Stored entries

========

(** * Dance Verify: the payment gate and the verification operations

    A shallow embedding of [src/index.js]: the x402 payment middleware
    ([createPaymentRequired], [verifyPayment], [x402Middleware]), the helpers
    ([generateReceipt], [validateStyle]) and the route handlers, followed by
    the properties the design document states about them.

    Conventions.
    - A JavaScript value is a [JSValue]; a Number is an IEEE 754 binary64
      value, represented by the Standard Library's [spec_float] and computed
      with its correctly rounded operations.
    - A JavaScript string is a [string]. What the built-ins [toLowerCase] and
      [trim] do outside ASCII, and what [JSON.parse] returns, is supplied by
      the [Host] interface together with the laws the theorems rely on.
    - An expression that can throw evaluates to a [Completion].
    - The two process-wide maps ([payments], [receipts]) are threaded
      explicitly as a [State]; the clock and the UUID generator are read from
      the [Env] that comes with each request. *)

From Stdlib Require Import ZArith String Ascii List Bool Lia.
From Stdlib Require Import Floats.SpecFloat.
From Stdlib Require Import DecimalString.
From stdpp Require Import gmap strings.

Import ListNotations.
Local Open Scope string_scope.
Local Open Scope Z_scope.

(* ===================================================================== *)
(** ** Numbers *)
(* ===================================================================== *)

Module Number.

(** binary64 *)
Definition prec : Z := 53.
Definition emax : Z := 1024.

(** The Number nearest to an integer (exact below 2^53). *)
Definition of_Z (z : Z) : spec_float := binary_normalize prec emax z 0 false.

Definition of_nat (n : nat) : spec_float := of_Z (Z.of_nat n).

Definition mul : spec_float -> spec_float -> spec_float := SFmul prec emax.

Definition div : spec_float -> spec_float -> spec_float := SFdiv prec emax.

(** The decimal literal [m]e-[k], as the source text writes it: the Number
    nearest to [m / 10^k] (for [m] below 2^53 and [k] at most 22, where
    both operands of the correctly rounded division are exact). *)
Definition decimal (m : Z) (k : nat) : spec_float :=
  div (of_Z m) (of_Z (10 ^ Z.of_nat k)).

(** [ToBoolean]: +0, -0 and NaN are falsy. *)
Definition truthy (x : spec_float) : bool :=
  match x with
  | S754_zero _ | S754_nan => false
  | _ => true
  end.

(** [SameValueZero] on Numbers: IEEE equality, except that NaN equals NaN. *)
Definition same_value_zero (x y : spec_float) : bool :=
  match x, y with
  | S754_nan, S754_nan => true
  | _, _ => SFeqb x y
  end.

========

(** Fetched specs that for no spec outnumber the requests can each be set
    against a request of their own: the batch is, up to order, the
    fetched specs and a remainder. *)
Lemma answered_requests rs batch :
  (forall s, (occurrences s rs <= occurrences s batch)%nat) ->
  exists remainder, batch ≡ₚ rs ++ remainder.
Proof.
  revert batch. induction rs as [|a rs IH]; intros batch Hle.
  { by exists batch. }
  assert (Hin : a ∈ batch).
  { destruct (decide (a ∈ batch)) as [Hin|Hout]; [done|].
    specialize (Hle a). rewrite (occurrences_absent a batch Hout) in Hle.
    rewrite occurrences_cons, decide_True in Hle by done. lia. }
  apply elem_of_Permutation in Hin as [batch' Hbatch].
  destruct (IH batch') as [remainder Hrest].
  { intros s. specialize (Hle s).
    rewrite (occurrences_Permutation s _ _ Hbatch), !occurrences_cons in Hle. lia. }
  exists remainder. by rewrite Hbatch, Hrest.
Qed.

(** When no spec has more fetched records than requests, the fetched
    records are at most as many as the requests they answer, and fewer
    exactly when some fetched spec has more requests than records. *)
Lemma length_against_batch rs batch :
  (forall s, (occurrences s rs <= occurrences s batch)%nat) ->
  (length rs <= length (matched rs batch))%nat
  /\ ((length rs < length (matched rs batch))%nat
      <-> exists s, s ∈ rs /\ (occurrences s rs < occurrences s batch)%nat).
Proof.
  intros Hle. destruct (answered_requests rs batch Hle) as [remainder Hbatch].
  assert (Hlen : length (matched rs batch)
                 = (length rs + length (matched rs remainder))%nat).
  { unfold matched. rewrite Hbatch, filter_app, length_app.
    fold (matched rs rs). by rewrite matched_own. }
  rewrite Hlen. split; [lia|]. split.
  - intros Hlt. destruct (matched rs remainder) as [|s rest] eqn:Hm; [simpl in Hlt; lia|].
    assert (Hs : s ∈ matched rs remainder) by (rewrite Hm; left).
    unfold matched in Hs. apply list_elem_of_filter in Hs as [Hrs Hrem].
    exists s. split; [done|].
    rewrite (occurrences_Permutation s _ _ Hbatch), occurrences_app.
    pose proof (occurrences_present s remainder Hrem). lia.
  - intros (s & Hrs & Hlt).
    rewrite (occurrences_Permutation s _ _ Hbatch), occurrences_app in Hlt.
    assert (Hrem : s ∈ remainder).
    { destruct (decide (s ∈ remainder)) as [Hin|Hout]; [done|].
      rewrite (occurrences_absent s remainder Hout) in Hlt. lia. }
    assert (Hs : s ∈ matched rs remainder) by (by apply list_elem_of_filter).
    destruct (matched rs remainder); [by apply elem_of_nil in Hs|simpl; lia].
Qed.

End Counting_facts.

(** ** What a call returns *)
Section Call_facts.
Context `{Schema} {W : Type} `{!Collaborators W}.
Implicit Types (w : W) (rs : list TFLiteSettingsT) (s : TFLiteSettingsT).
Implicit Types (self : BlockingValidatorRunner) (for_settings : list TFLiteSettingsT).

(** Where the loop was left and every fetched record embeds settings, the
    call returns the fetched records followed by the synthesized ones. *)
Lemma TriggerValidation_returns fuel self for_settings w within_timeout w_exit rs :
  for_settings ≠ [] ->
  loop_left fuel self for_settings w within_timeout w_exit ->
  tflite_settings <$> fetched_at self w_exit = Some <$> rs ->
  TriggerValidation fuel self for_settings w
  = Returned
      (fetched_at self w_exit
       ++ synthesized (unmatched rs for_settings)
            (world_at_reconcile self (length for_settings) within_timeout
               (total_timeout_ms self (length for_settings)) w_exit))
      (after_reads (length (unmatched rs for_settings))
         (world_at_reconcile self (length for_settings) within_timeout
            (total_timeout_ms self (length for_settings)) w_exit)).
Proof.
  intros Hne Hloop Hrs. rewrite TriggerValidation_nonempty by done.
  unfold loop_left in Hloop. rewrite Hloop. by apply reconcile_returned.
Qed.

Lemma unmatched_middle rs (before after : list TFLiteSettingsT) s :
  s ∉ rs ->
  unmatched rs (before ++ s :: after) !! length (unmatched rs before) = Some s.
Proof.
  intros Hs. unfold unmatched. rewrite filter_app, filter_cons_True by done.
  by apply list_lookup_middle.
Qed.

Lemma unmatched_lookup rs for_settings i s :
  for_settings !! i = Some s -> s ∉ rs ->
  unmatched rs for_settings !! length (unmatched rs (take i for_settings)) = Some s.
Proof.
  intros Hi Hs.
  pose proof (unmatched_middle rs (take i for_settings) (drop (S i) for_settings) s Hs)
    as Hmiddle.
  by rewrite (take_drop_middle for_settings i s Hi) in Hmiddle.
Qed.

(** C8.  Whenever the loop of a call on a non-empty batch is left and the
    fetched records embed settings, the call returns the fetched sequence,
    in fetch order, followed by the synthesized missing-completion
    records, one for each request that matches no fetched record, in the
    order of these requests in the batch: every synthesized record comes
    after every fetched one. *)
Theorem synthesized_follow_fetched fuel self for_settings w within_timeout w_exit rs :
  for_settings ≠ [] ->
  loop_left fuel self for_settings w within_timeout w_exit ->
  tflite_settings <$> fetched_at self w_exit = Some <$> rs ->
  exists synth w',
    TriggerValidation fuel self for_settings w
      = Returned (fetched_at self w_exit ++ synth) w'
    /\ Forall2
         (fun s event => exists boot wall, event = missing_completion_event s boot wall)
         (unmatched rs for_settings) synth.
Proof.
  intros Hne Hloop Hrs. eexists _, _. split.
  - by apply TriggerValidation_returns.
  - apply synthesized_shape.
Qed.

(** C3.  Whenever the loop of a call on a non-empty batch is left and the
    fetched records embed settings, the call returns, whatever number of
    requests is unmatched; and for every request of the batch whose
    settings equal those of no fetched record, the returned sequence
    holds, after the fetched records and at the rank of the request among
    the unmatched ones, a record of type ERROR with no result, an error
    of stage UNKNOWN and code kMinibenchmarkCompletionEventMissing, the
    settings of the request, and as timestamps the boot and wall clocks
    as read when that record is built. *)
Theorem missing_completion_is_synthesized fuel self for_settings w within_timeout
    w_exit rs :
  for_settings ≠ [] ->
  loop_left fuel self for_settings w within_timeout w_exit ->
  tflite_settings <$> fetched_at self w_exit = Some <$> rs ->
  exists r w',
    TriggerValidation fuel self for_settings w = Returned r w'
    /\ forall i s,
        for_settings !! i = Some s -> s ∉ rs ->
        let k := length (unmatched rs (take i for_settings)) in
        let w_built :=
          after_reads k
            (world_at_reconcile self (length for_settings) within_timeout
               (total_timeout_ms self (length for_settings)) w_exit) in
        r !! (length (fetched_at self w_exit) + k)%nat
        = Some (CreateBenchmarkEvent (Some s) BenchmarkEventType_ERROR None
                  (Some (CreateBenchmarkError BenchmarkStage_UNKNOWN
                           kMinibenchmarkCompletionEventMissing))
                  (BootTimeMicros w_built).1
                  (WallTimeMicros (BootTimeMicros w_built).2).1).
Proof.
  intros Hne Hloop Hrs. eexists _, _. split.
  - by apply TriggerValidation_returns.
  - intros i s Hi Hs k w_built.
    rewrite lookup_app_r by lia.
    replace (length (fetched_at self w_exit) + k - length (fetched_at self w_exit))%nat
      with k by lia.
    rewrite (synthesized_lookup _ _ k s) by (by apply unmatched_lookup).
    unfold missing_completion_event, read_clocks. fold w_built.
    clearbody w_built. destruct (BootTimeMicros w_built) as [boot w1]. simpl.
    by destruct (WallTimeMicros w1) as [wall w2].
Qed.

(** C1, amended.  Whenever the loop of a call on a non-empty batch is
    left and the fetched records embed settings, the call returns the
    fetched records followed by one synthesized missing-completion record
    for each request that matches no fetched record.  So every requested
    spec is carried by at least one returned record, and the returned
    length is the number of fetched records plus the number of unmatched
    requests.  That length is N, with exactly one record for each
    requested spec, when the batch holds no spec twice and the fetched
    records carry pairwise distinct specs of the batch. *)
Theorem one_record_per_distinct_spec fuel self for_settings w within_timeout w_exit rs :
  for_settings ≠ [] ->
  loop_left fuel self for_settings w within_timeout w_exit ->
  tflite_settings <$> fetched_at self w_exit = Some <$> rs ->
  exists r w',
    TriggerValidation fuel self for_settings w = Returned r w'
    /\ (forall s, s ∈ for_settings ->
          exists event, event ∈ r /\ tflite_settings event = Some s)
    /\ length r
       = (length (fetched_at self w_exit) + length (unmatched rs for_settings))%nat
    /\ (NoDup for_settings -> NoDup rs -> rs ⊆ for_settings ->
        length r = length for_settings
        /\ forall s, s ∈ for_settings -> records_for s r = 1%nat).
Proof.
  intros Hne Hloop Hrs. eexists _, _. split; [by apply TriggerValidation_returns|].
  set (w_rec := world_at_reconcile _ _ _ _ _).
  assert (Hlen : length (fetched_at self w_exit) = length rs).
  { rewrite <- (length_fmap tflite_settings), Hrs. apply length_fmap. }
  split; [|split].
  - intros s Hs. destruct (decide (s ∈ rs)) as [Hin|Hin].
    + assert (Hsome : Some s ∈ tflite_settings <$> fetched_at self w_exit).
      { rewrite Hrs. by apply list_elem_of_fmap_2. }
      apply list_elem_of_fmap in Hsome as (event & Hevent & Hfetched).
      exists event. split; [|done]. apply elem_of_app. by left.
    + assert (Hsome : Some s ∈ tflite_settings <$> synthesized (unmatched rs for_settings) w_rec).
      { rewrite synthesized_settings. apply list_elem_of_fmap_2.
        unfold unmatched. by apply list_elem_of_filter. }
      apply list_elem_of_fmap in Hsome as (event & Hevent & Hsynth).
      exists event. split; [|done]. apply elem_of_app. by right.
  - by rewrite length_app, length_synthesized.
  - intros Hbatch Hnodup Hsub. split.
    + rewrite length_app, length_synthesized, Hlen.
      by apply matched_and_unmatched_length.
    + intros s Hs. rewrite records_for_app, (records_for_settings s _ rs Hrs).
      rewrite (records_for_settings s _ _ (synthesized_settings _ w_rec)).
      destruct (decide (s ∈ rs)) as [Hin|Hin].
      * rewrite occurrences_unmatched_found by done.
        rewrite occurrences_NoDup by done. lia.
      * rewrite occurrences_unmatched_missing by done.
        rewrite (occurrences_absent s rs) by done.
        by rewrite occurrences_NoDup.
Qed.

========

» **WORK REQUIRED**: Write down again, exactly as given, only the lines above that fall from the line with "- A JavaScript value" to the line with "Definition of_nat (n", inclusive.

» **RESULT**:
    - A JavaScript value is a [JSValue]; a Number is an IEEE 754 binary64
      value, represented by the Standard Library's [spec_float] and computed
      with its correctly rounded operations.
    - A JavaScript string is a [string]. What the built-ins [toLowerCase] and
      [trim] do outside ASCII, and what [JSON.parse] returns, is supplied by
      the [Host] interface together with the laws the theorems rely on.
    - An expression that can throw evaluates to a [Completion].
    - The two process-wide maps ([payments], [receipts]) are threaded
      explicitly as a [State]; the clock and the UUID generator are read from
      the [Env] that comes with each request. *)

From Stdlib Require Import ZArith String Ascii List Bool Lia.
From Stdlib Require Import Floats.SpecFloat.
From Stdlib Require Import DecimalString.
From stdpp Require Import gmap strings.

Import ListNotations.
Local Open Scope string_scope.
Local Open Scope Z_scope.

(* ===================================================================== *)
(** ** Numbers *)
(* ===================================================================== *)

Module Number.

(** binary64 *)
Definition prec : Z := 53.
Definition emax : Z := 1024.

(** The Number nearest to an integer (exact below 2^53). *)
Definition of_Z (z : Z) : spec_float := binary_normalize prec emax z 0 false.

Definition of_nat (n : nat) : spec_float := of_Z (Z.of_nat n).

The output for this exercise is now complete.